Description of the task:
Gather all lines in the records below that include the word "unfold".

*** Given entries Section Begins ***

(** ** The service of a container *)

Section readback.
Variable version config_dir : string.
Variable getgrnam : string -> option Z.
Variable float_percent : string -> option string.
Variable float_trunc : string -> res Z.
Variable ca_cert_path : string -> string.
Variable resolve_path : string -> option string.
Variable path_kind : string -> path_type.
Variable gpu_override : option string.
Variable cards : list card.
Hypothesis Hversion : clean version = true.
Hypothesis Hdir : clean config_dir = true.
Hypothesis Hfloat : forall s c, float_percent s = Some c -> clean c = true.
Hypothesis Hcert : forall s, clean s = true -> clean (ca_cert_path s) = true.
Hypothesis Hres : forall p q, clean p = true -> resolve_path p = Some q -> clean q = true.
Hypothesis Hgpu : forall g, gpu_override = Some g -> clean g = true.

Lemma gpu_candidates_names : okp (Forall (fun p : string * card => clean (fst p) = true)) (gpu_candidates cards).
Proof.
  induction cards as [|c l IH]; cbn [gpu_candidates]; [constructor|].
  destruct (card_vendor c) as [text|e]; [|cbn; destruct (is_oserror e); [constructor|done]].
  eapply okp_bind; [exact IH|]. intros rest Hr. cbn [okp].
  destruct (assoc _ vendor_map) as [v|] eqn:E; [|done]. constructor; [|done]. apply assoc_In in E. unfold vendor_map in E.
  repeat (apply elem_of_cons in E as [E|E]; [apply (f_equal snd) in E; cbn [snd] in E; by subst v|]).
  by apply not_elem_of_nil in E.
Qed.

Lemma resolve_auto_gpu_clean : okp (fun s => clean s = true) (resolve_auto_gpu gpu_override cards).
Proof.
  unfold resolve_auto_gpu. destruct gpu_override as [[|a s]|] eqn:E; [|by apply (Hgpu (String a s))|];
    (eapply okp_bind; [apply gpu_candidates_names|]; intros l Hl; destruct Hl as [|[v c] l Hv _]; [done|];
     cbn [fst] in Hv; destruct (String.eqb v "nvidia"); [|done]; destruct (card_driver c) as [d|e];
     [cbn; by destruct (String.eqb d "nouveau")|by destruct (is_oserror e)]).
Qed.

Lemma clean_partition c s : clean s = true -> clean (fst (partition c s)) = true /\ clean (snd (partition c s)) = true.
Proof.
  intros Hs. unfold partition. destruct (cut c s) as [[a b]|] eqn:E; [by eapply clean_cut|done].
Qed.

Lemma gpu_of_clean container :
  clean_tab container -> okp (fun p => clean (fst p) = true /\ clean (snd p) = true) (gpu_of gpu_override cards container).
Proof.
  intros Hc. unfold gpu_of. eapply okp_bind; [by apply okp_get2|]. intros g Hg.
  apply (okp_bind (fun s => clean s = true)); [|intros s Hs; by apply clean_partition].
  destruct (is_the_str _ _); [apply resolve_auto_gpu_clean|by apply okp_as_text].
Qed.

Lemma service_type_plain container : okp (fun s => plain s = true) (service_type_of container).
Proof.
  unfold service_type_of. apply okp_bind_any. intros v. cbn [okp]. destruct v as [s| | | | |]; try done.
  destruct (bool_decide (s ∈ _)) eqn:E; [|done]. apply bool_decide_eq_true in E. unfold VALID_SERVICE_TYPES in E.
  repeat (apply elem_of_cons in E as [->|E]; [done|]). by apply not_elem_of_nil in E.
Qed.

Lemma systemd_mode_clean container :
  okp (fun o => forall sm m, o = Some sm -> sm = Some m -> clean m = true) (systemd_mode_of container).
Proof.
  unfold systemd_mode_of. apply okp_bind_any. intros c. apply okp_bind_any. intros v. cbn [okp].
  destruct v as [v|]; [|intros sm m <-%(inj Some); done]. cbv zeta.
  destruct (bool_decide (_ ∈ _)) eqn:E; [|done]. apply bool_decide_eq_true in E.
  intros sm m <-%(inj Some) <-%(inj Some).
  repeat (apply elem_of_cons in E as [->|E]; [done|]). by apply not_elem_of_nil in E.
Qed.

Definition parts_wf (m : mode) (p : service_parts) : Prop :=
  clean (sp_comment p) = true /\ wf_calls (service_sections m p) = true.

Lemma service_sections_wf m p :
  wf_list (sp_deps p) -> wf_list (sp_identity p) -> wf_list (sp_overrides p) -> wf_list (sp_loads p) -> wf_list (sp_pre p) ->
  wf_list (sp_exec p) -> wf_list (sp_logging p) -> wf_list (sp_hardening p) -> wf_list (sp_egress p) ->
  wf_calls (service_sections m p) = true.
Proof.
  unfold wf_list, wf_calls, service_sections. intros. cbn [forallb app wf_name].
  rewrite !forallb_app. repeat match goal with H : forallb wf_call _ = true |- _ => rewrite H; clear H end.
  by destruct (bool_decide (m = MSingle)).
Qed.

(** Every call the generator of a container's service makes is well formed. *)
Lemma system_service_parts_wf workload container user_name uid m :
  plain_tab workload -> plain_tab container -> plain user_name = true ->
  okp custom_keys_wf (get_or (TTab container) "resources" (TTab [])) ->
  okp (fun o => forall p, o = Some p -> parts_wf m p)
    (system_service_parts config_dir getgrnam float_percent float_trunc ca_cert_path resolve_path path_kind gpu_override
       cards workload container user_name uid m).
Proof.
  intros Hw Hc Hu Hk. pose proof (plain_tab_clean _ Hw) as Hwc. pose proof (plain_tab_clean _ Hc) as Hcc.
  unfold system_service_parts. eapply okp_bind; [by apply plain_config_name|]. intros name Hn.
  pose proof (plain_clean _ Hn) as Hnc.
  apply (okp_bind (fun v => plain_tv v = true)).
  { destruct (bool_decide _); [done|]. by apply plain_index. }
  intros cname Hcn. cbv zeta.
  set (container_name := if bool_decide (m = MSingle) then "workload-" +:+ name else _).
  assert (Hctn : plain container_name = true) by (unfold container_name; plain_str).
  eapply okp_bind; [by apply plain_index|]. intros c Hcon. eapply okp_bind; [by apply plain_index|]. intros image Him.
  eapply okp_bind; [by apply plain_get|]. intros command Hcmd.
  eapply okp_bind; [by apply gpu_of_clean|]. intros [gv gs] [Hgv Hgs]. cbn [fst snd] in Hgv, Hgs.
  apply (okp_bind (fun v => plain v = true)); [destruct (bool_decide _); by apply plain_slice|]. intros slice Hsl.
  eapply okp_bind; [by apply (volume_args_clean resolve_path path_kind Hres)|]. intros [[vols ext] extrw] (Hv & He & Her).
  cbn [fst snd] in Hv, He, Her. eapply okp_bind; [apply unit_deps_wf; [done|done|plain_str|done]|].
  intros deps Hdeps. apply okp_bind_any. intros inspect. apply okp_bind_any. intros resolve. apply okp_bind_any. intros creds.
  eapply okp_bind; [apply systemd_mode_clean|]. intros [sm|] Hsm; [|done]. specialize (fun x => Hsm sm x eq_refl).
  eapply okp_bind; [apply service_type_plain|]. intros st Hst. apply okp_bind_any. intros lc.
  apply (okp_bind (fun args => plain (join " " args) = true)).
  { pose proof (podman_run_args_clean config_dir getgrnam float_percent ca_cert_path Hdir Hfloat Hcert
      (mkSpec workload container uid name container_name m) Hwc Hcc Hnc (plain_clean _ Hctn)
      st lc sm gv gs vols image command Hsm Hgs Hv (plain_tv_clean _ Him)
      (fun v Hx => plain_tv_clean _ (Hcmd v Hx))) as Hpa.
    destruct (podman_run_args _ _ _ _ _ _ _ _ _ _ _ _ _) as [args|] eqn:E; [|done].
    apply plain_command; [exact Hpa|by eapply podman_args_closed]. }
  intros args Hargs. eapply okp_bind; [by apply plain_get_or|]. intros csec Hcs. eapply okp_bind; [by apply plain_get_or|].
  intros ssec Hss. eapply okp_bind; [by apply auto_detect_plain|]. intros credentials Hcred.
  pose proof (plain_get_or (TTab container) "resources" (TTab []) Hc eq_refl) as Hr.
  destruct (get_or (TTab container) "resources" (TTab [])) as [resources|]; [|done]. cbn [okp mbind res_bind] in Hk, Hr |- *.
  eapply okp_bind; [by apply resource_overrides_wf|]. intros overrides Hov.
  eapply okp_bind; [by apply credential_load_wf|]. intros loads Hlo. apply okp_bind_any. intros has.
  eapply okp_bind; [by apply exec_start_pre_wf|]. intros pre Hpre.
  eapply okp_bind; [by apply okp_pull_policy|]. intros pull Hpull. cbv beta in Hpull.
  eapply okp_bind; [apply lifecycle_exec_wf; [done|by apply plain_clean|by apply clean_py_str]|]. intros exec Hex.
  eapply okp_bind; [by apply logging_wf|]. intros logs Hlogs.
  eapply okp_bind; [by apply hardening_wf|]. intros hard Hhard. cbn [okp]. intros p <-%(inj Some). split.
  - cbn [sp_comment]. clean_str.
  - apply service_sections_wf; cbn; try done; [|by apply service_identity_wf|].
    + apply wf_calls_app; [done|by apply sidecar_deps_wf].
    + destruct inspect; [by apply container_egress_exec_wf|done].
Qed.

*** Given entries Section Ends ***

Solution to the problem:
  destruct (assoc _ vendor_map) as [v|] eqn:E; [|done]. constructor; [|done]. apply assoc_In in E. unfold vendor_map in E.
  unfold resolve_auto_gpu. destruct gpu_override as [[|a s]|] eqn:E; [|by apply (Hgpu (String a s))|];
  intros Hs. unfold partition. destruct (cut c s) as [[a b]|] eqn:E; [by eapply clean_cut|done].
  intros Hc. unfold gpu_of. eapply okp_bind; [by apply okp_get2|]. intros g Hg.
  unfold service_type_of. apply okp_bind_any. intros v. cbn [okp]. destruct v as [s| | | | |]; try done.
  destruct (bool_decide (s ∈ _)) eqn:E; [|done]. apply bool_decide_eq_true in E. unfold VALID_SERVICE_TYPES in E.
  unfold systemd_mode_of. apply okp_bind_any. intros c. apply okp_bind_any. intros v. cbn [okp].
  unfold wf_list, wf_calls, service_sections. intros. cbn [forallb app wf_name].
  unfold system_service_parts. eapply okp_bind; [by apply plain_config_name|]. intros name Hn.
  assert (Hctn : plain container_name = true) by (unfold container_name; plain_str).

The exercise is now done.